If Stormont’s “paramilitary transitioning” had a legal basis, would it feel less like putting some people above the law

Posted By: December 14, 2016

Newton Emerson. Irish News(Belfast). Wednesday, December 14, 2016

A BRITISH Neo-Nazi movement has just been proscribed as a terrorist organization – the first time this has happened to a far-right group.

National Action, which describes itself as a “national socialist youth organization”, has been described by the UK Home Secretary as “racist, anti-Semitic and homophobic”.

It will be banned under the Terrorism Act 2000, which is also the legislation proscribing the UDA, the UVF, and the various IRAs.

 The next step is presumably for Downing Street to set up a fund and channel community grants through National Action members until they become less racist, anti-Semitic and homophobic in unmeasured and unspecified ways.

 That can’t hole Stormont has gone with its flagship policy on paramilitary “transitioning.”

 Last week, the PSNI said active UDA members had “connections” to Charter NI, an east Belfast beneficiary of Stormont’s £80 million Social Investment Fund.

 The Executive Office called this a “not insignificant statement” and said any evidence of criminal activity should result in “courts and jail.”

 Charter NI said likewise, adding it was surprised that none of this had been raised during its “regular involvement with PSNI officers.”

 To which we might add the classic line from Casablanca: “I’m shocked – shocked – to find gambling going on in this establishment.”

 After a meeting this week between the first minister and the chief constable, the Executive Office said ministers “were assured by the PSNI that it has no concerns about the work of Charter NI.”

 Thank goodness for that.

 Last week’s statement flicked a light on in the rabbit-hole, revealing Stormont, the police, and the UDA all curled up together. It had to be quickly switched off because these things cannot coexist under any illumination.

 For a start, mere membership of the UDA – active or otherwise – is a crime punishable by up to 10 years in jail. Professing to membership is treated as the same offense.

 Supporting a proscribed organization also gets 10 years, and is defined as addressing a meeting, arranging or managing a meeting or assisting the arrangement or management of a meeting, attended by three or more people.

 Financial support invokes a separate set of offenses, punishable by up to 14 years in jail. These include providing or receiving money or property, or encouraging others to provide money or property, all where there is even “reasonable cause to suspect that it may be used for the purposes of terrorism.”

A related offense outlaws “entering into or becoming concerned with” any suspicious “funding arrangement.”

 Finally and unusually in UK-wide law, there is a duty to disclose any “belief or suspicion” regarding these offenses, with failure to do so itself an offense punishable by five years in jail.

 
You can see how many problems this might cause, following police acknowledgment of paramilitary connections to a government scheme.

 Once such a thing is even suspected, let alone known, everyone is supposed to report it on pain of imprisonment.
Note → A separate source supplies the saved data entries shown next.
(** [trim s] sits inside [s] between two runs of white space. *)
Lemma trim_split (s : jsstring) :
  exists w1 w2, s = w1 ++ trim s ++ w2
                /\ forallb is_space w1 = true /\ forallb is_space w2 = true.
Proof.
  destruct (trimStart_split s) as [w1 [H1 Hw1]].
  destruct (trimEnd_split (trimStart s)) as [w2 [H2 Hw2]].
  exists w1, w2. unfold trim. rewrite <- H2. auto.
Qed.

Lemma trim_ends (s : jsstring) :
  trim s = [] \/ (head_nonspace (trim s) /\ head_nonspace (rev (trim s))).
Proof.
  destruct (trim s) as [|c t] eqn:E; [left; reflexivity | right].
  rewrite <- E. split.
  - destruct (trimEnd_split (trimStart s)) as [w [H _]].
    fold (trim s) in H. destruct (trimStart_head s) as [H0 | H0].
    + rewrite H0 in H. destruct (trim s); discriminate.
    + rewrite H in H0. rewrite E in *. exact H0.
  - unfold trim, trimEnd. rewrite !reverse_rev, rev_involutive.
    destruct (trimStart_head (rev (trimStart s))) as [H0 | H0]; auto.
    unfold trim, trimEnd in E. rewrite !reverse_rev, H0 in E. discriminate.
Qed.

Lemma trim_length (s : jsstring) : length (trim s) <= length s.
Proof.
  destruct (trim_split s) as [w1 [w2 [H _]]].
  rewrite H at 2. rewrite !length_app. lia.
Qed.

Lemma trim_nil_all_space (s : jsstring) :
  trim s = [] -> forallb is_space s = true.
Proof.
  intros E. destruct (trim_split s) as [w1 [w2 [H [H1 H2]]]].
  rewrite H, E. simpl. rewrite forallb_app, H1, H2. reflexivity.
Qed.

(** A piece of a string survives [trim], trimmed itself, inside the
    trimmed string. *)
Lemma trim_infix (p s q : jsstring) :
  trim s <> [] ->
  exists p' q', trim (p ++ s ++ q) = p' ++ trim s ++ q'.
Proof.
  intros Hne.
  destruct (trim_split s) as [w1 [w2 [H _]]].
  destruct (trim_ends s) as [E | [Hh Hl]]; [contradiction|].
  assert (Hcur : p ++ s ++ q = (p ++ w1) ++ trim s ++ (w2 ++ q)).
  { rewrite H at 1. rewrite <- !app_assoc. reflexivity. }
  rewrite Hcur. unfold trim at 1.
  destruct (trimStart_keeps (p ++ w1) (trim s) (w2 ++ q) Hh) as [p' ->].
  destruct (trimEnd_keeps p' (trim s) (w2 ++ q) Hl) as [q' ->].
  exists p', q'. reflexivity.
Qed.

Lemma strip_app (a b : jsstring) : strip (a ++ b) = strip a ++ strip b.
Proof. apply filter_app. Qed.

Lemma strip_all_space (w : jsstring) :
  forallb is_space w = true -> strip w = [].
Proof.
  induction w as [|c w IH]; simpl; auto.
  rewrite andb_true_iff. intros [-> H]. simpl. auto.
Qed.

Lemma strip_trim (s : jsstring) : strip (trim s) = strip s.
Proof.
  destruct (trim_split s) as [w1 [w2 [H [H1 H2]]]].
  rewrite H at 2. rewrite !strip_app, (strip_all_space _ H1),
    (strip_all_space _ H2), app_nil_r. reflexivity.
Qed.

Lemma strip_join_space (l : list jsstring) :
  strip (join space l) = concat (map strip l).
Proof.
  induction l as [|x l IH]; [reflexivity|].
  destruct l as [|y l].
  - simpl. rewrite app_nil_r. reflexivity.
  - change (join space (x :: y :: l)) with (x ++ space ++ join space (y :: l)).
    rewrite !strip_app, IH. reflexivity.
Qed.

End StringFacts.

(** ** The sentence scan *)

Section SentenceFacts.

Lemma terminator_not_space (c : char16) :
  is_terminator c = true -> is_space c = false.
Proof.
  unfold is_terminator. rewrite !orb_true_iff, !N.eqb_eq.
  intros [[-> | ->] | ->]; reflexivity.
Qed.

Lemma sentence_shape_ends (s : jsstring) :
  sentence_shape s -> ends_with_terminator s.
Proof.
  intros (body & terms & -> & _ & _ & Hne & Hall).
  destruct (exists_last Hne) as (t & c & ->).
  exists (body ++ t), c. rewrite <- app_assoc. split; [reflexivity|].
  rewrite forallb_app in Hall. apply andb_true_iff in Hall.
  destruct Hall as [_ Hc]. simpl in Hc. rewrite andb_true_r in Hc. exact Hc.
Qed.

Lemma forallb_snoc {A} (f : A -> bool) (l : list A) (x : A) :
  forallb f (l ++ [x]) = forallb f l && f x.
Proof. rewrite forallb_app. simpl. rewrite andb_true_r. reflexivity. Qed.

Lemma scan_shapes (s : jsstring) :
  forall st, scan_inv st -> Forall sentence_shape (scan st s).
Proof.
  induction s as [|c s IH]; intros st Hst.
  - destruct st; simpl; rewrite ?reverse_rev; auto.
  - destruct st as [|acc|acc]; simpl; rewrite ?reverse_rev;
      destruct (is_terminator c) eqn:E.
    + apply IH; exact I.
    + apply IH. simpl. unfold nonterminator. rewrite E. split; [discriminate | reflexivity].
    + apply IH. simpl. destruct Hst as [Hne Hall].
      exists (rev acc), [c]. repeat split; auto; try discriminate.
      * intros H. apply Hne. apply (f_equal (@rev _)) in H.
        rewrite rev_involutive in H. exact H.
      * simpl. rewrite E. reflexivity.
    + apply IH. simpl. destruct Hst as [Hne Hall]. split; [discriminate|].
      rewrite forallb_snoc, Hall. unfold nonterminator. rewrite E. reflexivity.
    + apply IH. simpl.
      destruct Hst as (body & terms & Hacc & Hb & Hball & Ht & Htall).
      exists body, (terms ++ [c]). rewrite Hacc, <- app_assoc.
      repeat split; auto.
      * intros H. destruct terms; discriminate.
      * rewrite forallb_snoc, Htall, E. reflexivity.
    + constructor; [exact Hst|].
      apply IH. simpl. unfold nonterminator. rewrite E.
      split; [discriminate | reflexivity].
Qed.

(** The matches are consecutive pieces of the text: before the first one
    only terminators are skipped, after the last one a run without any
    terminator is left over. *)
Lemma scan_cover (s : jsstring) :
  forall st,
    scan_inv st ->
    exists tail,
      forallb nonterminator tail = true /\
      match st with
      | Seeking =>
          exists skipped,
            forallb is_terminator skipped = true
            /\ s = skipped ++ concat (scan Seeking s) ++ tail
      | InBody acc => rev acc ++ s = concat (scan (InBody acc) s) ++ tail
      | InTerminators acc =>
          rev acc ++ s = concat (scan (InTerminators acc) s) ++ tail
      end.
Proof.
  induction s as [|c s IH]; intros st Hst.
  - destruct st as [|acc|acc]; simpl; rewrite ?reverse_rev.
    + exists []. split; [reflexivity|]. exists []. split; reflexivity.
    + exists (rev acc). split; [apply Hst|]. rewrite app_nil_r. reflexivity.
    + exists []. split; [reflexivity|]. rewrite !app_nil_r. reflexivity.
  - destruct st as [|acc|acc]; simpl; rewrite ?reverse_rev;
      destruct (is_terminator c) eqn:E.
    + destruct (IH Seeking I) as (tail & Ht & skipped & Hs & Heq).
      exists tail. split; [exact Ht|]. exists (c :: skipped). simpl.
      rewrite E, Hs, <- Heq. split; reflexivity.
    + assert (Hinv : scan_inv (InBody [c])).
      { simpl. unfold nonterminator. rewrite E. split; [discriminate | reflexivity]. }
      destruct (IH (InBody [c]) Hinv) as (tail & Ht & Heq).
      exists tail. split; [exact Ht|]. exists []. split; [reflexivity|].
      simpl in Heq. simpl. exact Heq.
    + assert (Hinv : scan_inv (InTerminators (c :: acc))).
      { destruct Hst as [Hne Hall]. exists (rev acc), [c]. simpl.
        rewrite E. repeat split; auto; try discriminate.
        intros H. apply Hne. apply (f_equal (@rev _)) in H.
        rewrite rev_involutive in H. exact H. }
      destruct (IH _ Hinv) as (tail & Ht & Heq).
      exists tail. split; [exact Ht|]. rewrite <- Heq. simpl.
      rewrite <- app_assoc. reflexivity.
    + assert (Hinv : scan_inv (InBody (c :: acc))).
      { destruct Hst as [Hne Hall]. simpl. split; [discriminate|].
        rewrite forallb_snoc, Hall. unfold nonterminator. rewrite E.
        reflexivity. }
      destruct (IH _ Hinv) as (tail & Ht & Heq).
      exists tail. split; [exact Ht|]. rewrite <- Heq. simpl.
      rewrite <- app_assoc. reflexivity.
    + assert (Hinv : scan_inv (InTerminators (c :: acc))).
      { destruct Hst as (body & terms & Hacc & Hb & Hball & Ht & Htall).
        exists body, (terms ++ [c]). simpl. rewrite Hacc, <- app_assoc.
        repeat split; auto.
        - intros H. destruct terms; discriminate.
        - rewrite forallb_snoc, Htall, E. reflexivity. }
      destruct (IH _ Hinv) as (tail & Ht & Heq).
      exists tail. split; [exact Ht|]. rewrite <- Heq. simpl.
      rewrite <- app_assoc. reflexivity.
    + assert (Hinv : scan_inv (InBody [c])).
      { simpl. unfold nonterminator. rewrite E. split; [discriminate | reflexivity]. }
      destruct (IH _ Hinv) as (tail & Ht & Heq).
      exists tail. split; [exact Ht|]. simpl. rewrite <- app_assoc.
      f_equal. exact Heq.
Qed.

Lemma match_sentences_shapes (text : jsstring) (ms : list jsstring) :
  match_sentences text = Some ms -> Forall sentence_shape ms.
Proof.
  unfold match_sentences. intros H.
  pose proof (scan_shapes text Seeking I) as Hs.
  destruct (scan Seeking text); [discriminate|]. inversion H; subst. exact Hs.
Qed.

(** [sentences] either gives the matches, or the whole text when there
    is none. *)
Lemma sentences_cases (text : jsstring) :
  (sentences text = [text] /\ match_sentences text = None)
  \/ (Forall sentence_shape (sentences text) /\ sentences text <> []).
Proof.
  unfold sentences. destruct (match_sentences text) as [ms|] eqn:E.
  - right. split; [exact (match_sentences_shapes text ms E)|].
    unfold match_sentences in E. destruct (scan Seeking text); [discriminate|].
    inversion E; discriminate.
  - left; auto.
Qed.

End SentenceFacts.

(** ** The chunker *)

Section ChunkerFacts.

Variable maxSize : nat.

Lemma chunk_loop_cons (s : jsstring) (ss : list jsstring)
    (st : list jsstring * jsstring) :
  chunk_loop maxSize (s :: ss) st
  = chunk_loop maxSize ss (chunk_step maxSize st s).
Proof. reflexivity. Qed.

Lemma ends_with_terminator_trim (s : jsstring) :
  ends_with_terminator s -> trim s <> [].
Proof.
  intros (l & c & -> & Hc) E.
  apply trim_nil_all_space in E.
  rewrite forallb_snoc, (terminator_not_space c Hc), andb_false_r in E.
  discriminate.
Qed.

Lemma skipn_ends_with_terminator (n : nat) (s : jsstring) :
  ends_with_terminator s ->
  skipn n s = [] \/ ends_with_terminator (skipn n s).
Proof.
  intros (l & c & -> & Hc).
  destruct (le_lt_dec n (length l)) as [Hle | Hlt].
  - right. exists (skipn n l), c. split; [|exact Hc].
    rewrite skipn_app. replace (n - length l) with 0 by lia. reflexivity.
  - left. apply skipn_all2. rewrite length_app. simpl. lia.
Qed.

Lemma ends_with_terminator_app (a b : jsstring) :
  ends_with_terminator b -> ends_with_terminator (a ++ b).
Proof.
  intros (l & c & -> & Hc). exists (a ++ l), c.
  rewrite <- app_assoc. auto.
Qed.

Lemma firstn_nonempty (n : nat) (s : jsstring) :
  1 <= n -> n < length s -> firstn n s <> [].
Proof.
  intros Hn Hs E. apply (f_equal (@length _)) in E.
  rewrite length_firstn in E. simpl in E. lia.
Qed.

(** One iteration keeps the chunks non-empty and the buffer either empty
    or ended by a terminator. *)
Lemma chunk_step_nonempty (chunks : list jsstring) (current s : jsstring) :
  1 <= maxSize ->
  Forall (fun c => c <> []) chunks -> buffer_ok current ->
  ends_with_terminator s ->
  Forall (fun c => c <> []) (fst (chunk_step maxSize (chunks, current) s))
  /\ buffer_ok (snd (chunk_step maxSize (chunks, current) s)).
Proof.
  intros Hmax Hch Hcur Hs. unfold chunk_step.
  destruct (maxSize <? length (current ++ s)) eqn:E.
  - destruct current as [|c0 current]; simpl truthy; cbv iota.
    + simpl in E. apply Nat.ltb_lt in E. simpl. split.
      * apply Forall_app. split; [exact Hch|].
        constructor; [|constructor]. unfold substring.
        rewrite Nat.sub_0_r. simpl skipn. apply firstn_nonempty; assumption.
      * unfold substring_from. apply skipn_ends_with_terminator, Hs.
    + simpl. split; [|right; exact Hs].
      apply Forall_app. split; [exact Hch|].
      constructor; [|constructor].
      destruct Hcur as [H | H]; [discriminate|].
      apply ends_with_terminator_trim, H.
  - simpl. split; [exact Hch|]. right.
    apply ends_with_terminator_app, Hs.
Qed.

Lemma chunk_loop_nonempty (ss : list jsstring) :
  1 <= maxSize ->
  Forall ends_with_terminator ss ->
  forall (chunks : list jsstring) (current : jsstring),
    Forall (fun c => c <> []) chunks -> buffer_ok current ->
    Forall (fun c => c <> []) (fst (chunk_loop maxSize ss (chunks, current))).
Proof.
  intros Hmax. induction 1 as [|s ss Hs Hss IH]; intros chunks current Hch Hcur.
  - exact Hch.
  - rewrite chunk_loop_cons.
    pose proof (chunk_step_nonempty chunks current s Hmax Hch Hcur Hs) as Hn.
    destruct (chunk_step maxSize (chunks, current) s) as [chunks' current'].
    destruct Hn as [H1 H2]. apply IH; assumption.
Qed.

Lemma chunkText_flush (text : jsstring) :
  chunkText text maxSize
  = flush (chunk_loop maxSize (sentences text) ([], [])).
Proof.
  unfold chunkText, flush.
  destruct (chunk_loop maxSize (sentences text) ([], [])); reflexivity.
Qed.

Lemma flush_nonempty (st : list jsstring * jsstring) :
  Forall (fun c => c <> []) (fst st) ->
  Forall (fun c => c <> []) (flush st).
Proof.
  intros H. unfold flush. destruct (truthy (trim (snd st))) eqn:E; [|exact H].
  apply Forall_app. split; [exact H|]. constructor; [|constructor].
  apply truthy_true, E.
Qed.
 Should the scheme continue despite suspicions, questions of culpability arise. It was reported last week that Peter Robinson and Martin McGuinness twice had to use a little-known power called ‘ministerial direction’ to compel their officials to buy and sell land at Ballykelly without a business case.

 If officials had concerns about signing off irregular land deals, should they not be at least equally concerned about signing checks for the Social Investment Fund?

 The Terrorism Act 2000 is the UK’s main anti-terror legislation and the direct replacement for the Troubles-era Prevention of Terrorism Act. Its full title is: “An Act to make provision about terrorism; and to make temporary provision for Northern Ireland about the prosecution and punishment of certain offenses, the preservation of peace and the maintenance of order.”

 Wishing this away like some awkward old statute on goat-herding in the Pennines is really not meant to be on.

 The Act allows the UK home secretary to de-proscribe the UDA, an organization that was legal until 1992. However, nobody has thought to make a temporary provision for transitioning the UDA, or its members, back into lawful society. Nor does anyone at Stormont appear to have asked the British government to consider it.

 It is a strange oversight for such a legalistic age. If paramilitary transitioning had a legal basis, would it feel less like putting some people above the law?